■ **Exercise instructions**: Only a slice of the listing below is wanted. Retype the lines from the one containing "2)) as [He|He]." through the one containing "intros Hs Hout", exactly, both ends included.

■ **Information given**:
(** One buffer: a text that leaves two bytes unused or one is complete. *)
Lemma vprintf_round fuel out (buflen : Z) :
  no_nul out -> 16 <= buflen < 2 ^ 32 ->
  (Z.of_nat (length out) < buflen - 1 /\ exists rest,
     vprintf_loop junk malloc_ok (S fuel) out buflen = Ret (out ++ x00 :: rest)) \/
  (buflen - 1 <= Z.of_nat (length out) /\
     vprintf_loop junk malloc_ok (S fuel) out buflen = vprintf_loop junk malloc_ok fuel out (buflen * 2)).
Proof.
  intros Hout Hb. cbn [vprintf_loop]. unfold zmalloc_bytes. rewrite malloc_grants by lia.
  cbn [negb mbind res_bind]. set (b0 := fresh_bytes _ _ _).
  assert (Hl0 : Z.of_nat (length b0) = buflen) by (unfold b0; rewrite length_fresh_bytes by lia; lia).
  rewrite set_char_ok by lia. cbn [mbind res_bind]. set (b1 := <[_ := _]> b0).
  assert (Hl1 : Z.of_nat (length b1) = buflen) by (unfold b1; by rewrite length_insert).
  unfold vsnprintf. destruct (Z.lt_ge_cases (Z.of_nat (length out)) (buflen - 1)) as [Hlt|Hge].
  - left. split; [done|]. rewrite take_ge by lia.
    rewrite store_ok by (rewrite ?length_app; simpl; lia). cbn [mbind res_bind].
    unfold splice. change (Z.to_nat 0) with 0%nat. rewrite take_0, app_nil_l. rewrite length_app, Nat.add_0_l. cbn [length].
    rewrite (char_at_ok _ _ x00); [| lia |].
    + cbn [mbind res_bind]. rewrite decide_True by done. eexists. by rewrite <- app_assoc.
    + rewrite <- app_assoc. cbn [app]. destruct (decide (Z.of_nat (length out) = buflen - 2)) as [He|He].
      * rewrite lookup_app_r by lia. by replace (Z.to_nat (buflen - 2) - length out)%nat with 0%nat by lia.
      * rewrite lookup_app_r by lia. rewrite lookup_cons_ne_0 by lia. rewrite lookup_drop.
        replace (length out + 1 + Nat.pred (Z.to_nat (buflen - 2) - length out))%nat with (Z.to_nat (buflen - 2)) by lia.
        unfold b1. apply list_lookup_insert_eq. lia.
  - right. split; [done|]. set (xs := take _ out).
    assert (Hxs : length xs = Z.to_nat (buflen - 1)) by (unfold xs; rewrite length_take; lia).
    rewrite store_ok by (rewrite ?length_app, ?Hxs; simpl; lia). cbn [mbind res_bind].
    unfold splice. change (Z.to_nat 0) with 0%nat. rewrite take_0, app_nil_l.
    destruct (lookup_lt_is_Some_2 out (Z.to_nat (buflen - 2))) as [c Hc]; [lia|].
    rewrite (char_at_ok _ _ c); [| lia |].
    + cbn [mbind res_bind]. rewrite decide_False by by (eapply Forall_lookup in Hc; [|exact Hout]).
      by rewrite u64_small by lia.
    + rewrite <- app_assoc, lookup_app_l by lia. unfold xs. by rewrite lookup_take_lt by lia.
Qed.

Lemma vprintf_loop_ok fuel out (buflen : Z) :
  no_nul out -> 16 <= buflen -> Z.of_nat (length out) < 2 ^ 30 ->
  buflen <= 16 \/ buflen <= 2 * Z.of_nat (length out) + 2 ->
  Z.of_nat (length out) + 1 < buflen * 2 ^ Z.of_nat fuel ->
  exists rest, vprintf_loop junk malloc_ok (S fuel) out buflen = Ret (out ++ x00 :: rest).
Proof.
  intros Hout. revert buflen. induction fuel as [|fuel IH]; intros buflen H16 Hlen Hb Hf.
  - destruct (vprintf_round 0 out buflen Hout) as [[_ Hr]|[Hge _]]; [lia|done|lia].
  - destruct (vprintf_round (S fuel) out buflen Hout) as [[_ Hr]|[Hge ->]]; [lia|done|].
    apply IH; [lia..|]. rewrite Nat2Z.inj_succ, Z.pow_succ_r in Hf by lia. lia.
Qed.

Lemma sdscatprintf_ok s out :
  sds_ok s -> no_nul out -> sds_len s + Z.of_nat (length out) < 2 ^ 30 ->
  exists s', sdscatprintf junk malloc_ok s out = Ret s' /\ sds_ok s' /\ sds_val s' = sds_val s ++ out.
Proof.
  intros Hs Hout Hl. pose proof (ok_len _ Hs).
  destruct (vprintf_loop_ok 59 out 16) as [rest Hr]; [done|lia|lia|by left|lia|].
  unfold sdscatprintf, sdscatvprintf. rewrite Hr. cbn [mbind res_bind]. unfold sdscat.
  rewrite strlen_app by done. cbn [mbind res_bind].
  destruct (sdscatlen_ok junk malloc_ok malloc_grants s (out ++ x00 :: rest) (Z.of_nat (length out)))
    as (s' & -> & Hok & Hv); [done|rewrite length_app; lia|lia|].
  exists s'. split; [done|]. split; [done|]. by rewrite Hv, Nat2Z.id, take_app_length.
Qed.

End printf.

(** ** Quoting *)

(** How [sdscatrepr] writes a character, and a whole string. *)
Definition repr_of (c : byte) : list byte :=
  match c with
  | x5c | x22 => [x5c; c]
  | x0a => [x5c; x6e] | x0d => [x5c; x72] | x09 => [x5c; x74] | x07 => [x5c; x61] | x08 => [x5c; x62]
  | _ => if (32 <=? schar c) && (schar c <=? 126) then [c] else [x5c; x78] ++ printf_02x c
  end.
Definition quoted (bs : list byte) : list byte := x22 :: concat (map repr_of bs) ++ [x22].

Lemma sds_len_app s s' xs :
  sds_ok s -> sds_ok s' -> sds_val s' = sds_val s ++ xs -> sds_len s' = sds_len s + Z.of_nat (length xs).
Proof.
  intros Hs Hs' Hv. pose proof (sds_val_length s Hs). pose proof (sds_val_length s' Hs') as Hl.
  rewrite Hv, length_app in Hl. lia.
Qed.

Lemma repr_of_no_nul c : no_nul (repr_of c) /\ (length (repr_of c) <= 4)%nat.
Proof. split; [|by destruct c; vm_compute; repeat constructor]. by destruct c; vm_compute; repeat constructor. Qed.

Lemma quoted_no_nul bs : no_nul (quoted bs).
Proof.
  unfold quoted. constructor; [done|]. apply Forall_app_2; [|by repeat constructor].
  induction bs as [|c bs IH]; [constructor|]. cbn. apply Forall_app_2; [apply repr_of_no_nul|done].
Qed.

Lemma length_quoted bs : (length (quoted bs) <= 4 * length bs + 2)%nat.
Proof.
  unfold quoted. cbn [length]. rewrite length_app. cbn [length].
  induction bs as [|c bs IH]; [done|]. cbn. rewrite length_app. pose proof (proj2 (repr_of_no_nul c)). lia.
Qed.

Section repr.
Context (junk : nat -> byte) (malloc_ok : Z -> bool).
Context (malloc_grants : forall n, 0 <= n < 2 ^ 32 -> malloc_ok n = true).

Lemma repr_char_ok s c :
  sds_ok s -> in_ctype c -> sds_len s + 4 < 2 ^ 30 ->
  exists s', repr_char junk malloc_ok s c = Ret s' /\ sds_ok s' /\ sds_val s' = sds_val s ++ repr_of c.
Proof.
  intros Hs Hc Hl.
  assert (Hlen : forall t : list byte, length t = 2%nat -> exists s', sdscatlen junk malloc_ok s t 2 = Ret s' /\
    sds_ok s' /\ sds_val s' = sds_val s ++ t).
  { intros t Ht. destruct (sdscatlen_ok junk malloc_ok malloc_grants s t 2) as (s' & ? & ? & Hv); [done|lia..|].
    exists s'. split; [done|]. split; [done|]. rewrite Hv, take_ge; [done|]. rewrite Ht. done. }
  assert (Hout : forall t : list byte, no_nul t -> (length t <= 4)%nat ->
    exists s', sdscatprintf junk malloc_ok s t = Ret s' /\ sds_ok s' /\ sds_val s' = sds_val s ++ t).
  { intros t Ht H4. apply sdscatprintf_ok; [done..|lia]. }
  assert (Hdef : exists s', (p ← isprint (schar c); if (p : bool) then sdscatprintf junk malloc_ok s [c]
      else sdscatprintf junk malloc_ok s ([x5c; x78] ++ printf_02x c)) = Ret s' /\ sds_ok s' /\
    sds_val s' = sds_val s ++ (if (32 <=? schar c) && (schar c <=? 126) then [c] else [x5c; x78] ++ printf_02x c)).
  { unfold isprint. rewrite ctype_ok by done. cbn [mbind res_bind].
    destruct (_ && _) eqn:Hp; apply Hout; try (simpl; lia).
    - apply Forall_singleton. intros ->. done.
    - by destruct c; vm_compute; repeat constructor. }
  destruct c; first [exact Hdef|by apply Hlen|(apply Hout; [by repeat constructor|simpl; lia])].
Qed.

Lemma repr_chars_ok s bs rest :
  sds_ok s -> Forall in_ctype bs -> sds_len s + 4 * Z.of_nat (length bs) < 2 ^ 30 ->
  exists s', repr_chars junk malloc_ok s (bs ++ rest) (length bs) = Ret s' /\ sds_ok s' /\
    sds_val s' = sds_val s ++ concat (map repr_of bs).
Proof.
  revert s. induction bs as [|c bs IH]; intros s Hs Hbs Hl.
  { exists s. cbn [map concat]. by rewrite app_nil_r. }
  apply Forall_cons in Hbs as [Hc Hbs]. cbn [app length repr_chars] in *.
  destruct (repr_char_ok s c Hs Hc) as (s1 & -> & Hs1 & Hv1); [lia|]. cbn [mbind res_bind].
  pose proof (sds_len_app _ _ _ Hs Hs1 Hv1). pose proof (proj2 (repr_of_no_nul c)).
  destruct (IH s1 Hs1 Hbs) as (s2 & -> & Hs2 & Hv2); [lia|]. exists s2. split; [done|]. split; [done|].
  rewrite Hv2, Hv1. cbn. by rewrite <- app_assoc.
Qed.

■ **Answer to the exercise**:
    + rewrite <- app_assoc. cbn [app]. destruct (decide (Z.of_nat (length out) = buflen - 2)) as [He|He].
      * rewrite lookup_app_r by lia. by replace (Z.to_nat (buflen - 2) - length out)%nat with 0%nat by lia.
      * rewrite lookup_app_r by lia. rewrite lookup_cons_ne_0 by lia. rewrite lookup_drop.
        replace (length out + 1 + Nat.pred (Z.to_nat (buflen - 2) - length out))%nat with (Z.to_nat (buflen - 2)) by lia.
        unfold b1. apply list_lookup_insert_eq. lia.
  - right. split; [done|]. set (xs := take _ out).
    assert (Hxs : length xs = Z.to_nat (buflen - 1)) by (unfold xs; rewrite length_take; lia).
    rewrite store_ok by (rewrite ?length_app, ?Hxs; simpl; lia). cbn [mbind res_bind].
    unfold splice. change (Z.to_nat 0) with 0%nat. rewrite take_0, app_nil_l.
    destruct (lookup_lt_is_Some_2 out (Z.to_nat (buflen - 2))) as [c Hc]; [lia|].
    rewrite (char_at_ok _ _ c); [| lia |].
    + cbn [mbind res_bind]. rewrite decide_False by by (eapply Forall_lookup in Hc; [|exact Hout]).
      by rewrite u64_small by lia.
    + rewrite <- app_assoc, lookup_app_l by lia. unfold xs. by rewrite lookup_take_lt by lia.
Qed.

Lemma vprintf_loop_ok fuel out (buflen : Z) :
  no_nul out -> 16 <= buflen -> Z.of_nat (length out) < 2 ^ 30 ->
  buflen <= 16 \/ buflen <= 2 * Z.of_nat (length out) + 2 ->
  Z.of_nat (length out) + 1 < buflen * 2 ^ Z.of_nat fuel ->
  exists rest, vprintf_loop junk malloc_ok (S fuel) out buflen = Ret (out ++ x00 :: rest).
Proof.
  intros Hout. revert buflen. induction fuel as [|fuel IH]; intros buflen H16 Hlen Hb Hf.
  - destruct (vprintf_round 0 out buflen Hout) as [[_ Hr]|[Hge _]]; [lia|done|lia].
  - destruct (vprintf_round (S fuel) out buflen Hout) as [[_ Hr]|[Hge ->]]; [lia|done|].
    apply IH; [lia..|]. rewrite Nat2Z.inj_succ, Z.pow_succ_r in Hf by lia. lia.
Qed.

Lemma sdscatprintf_ok s out :
  sds_ok s -> no_nul out -> sds_len s + Z.of_nat (length out) < 2 ^ 30 ->
  exists s', sdscatprintf junk malloc_ok s out = Ret s' /\ sds_ok s' /\ sds_val s' = sds_val s ++ out.
Proof.
  intros Hs Hout Hl. pose proof (ok_len _ Hs).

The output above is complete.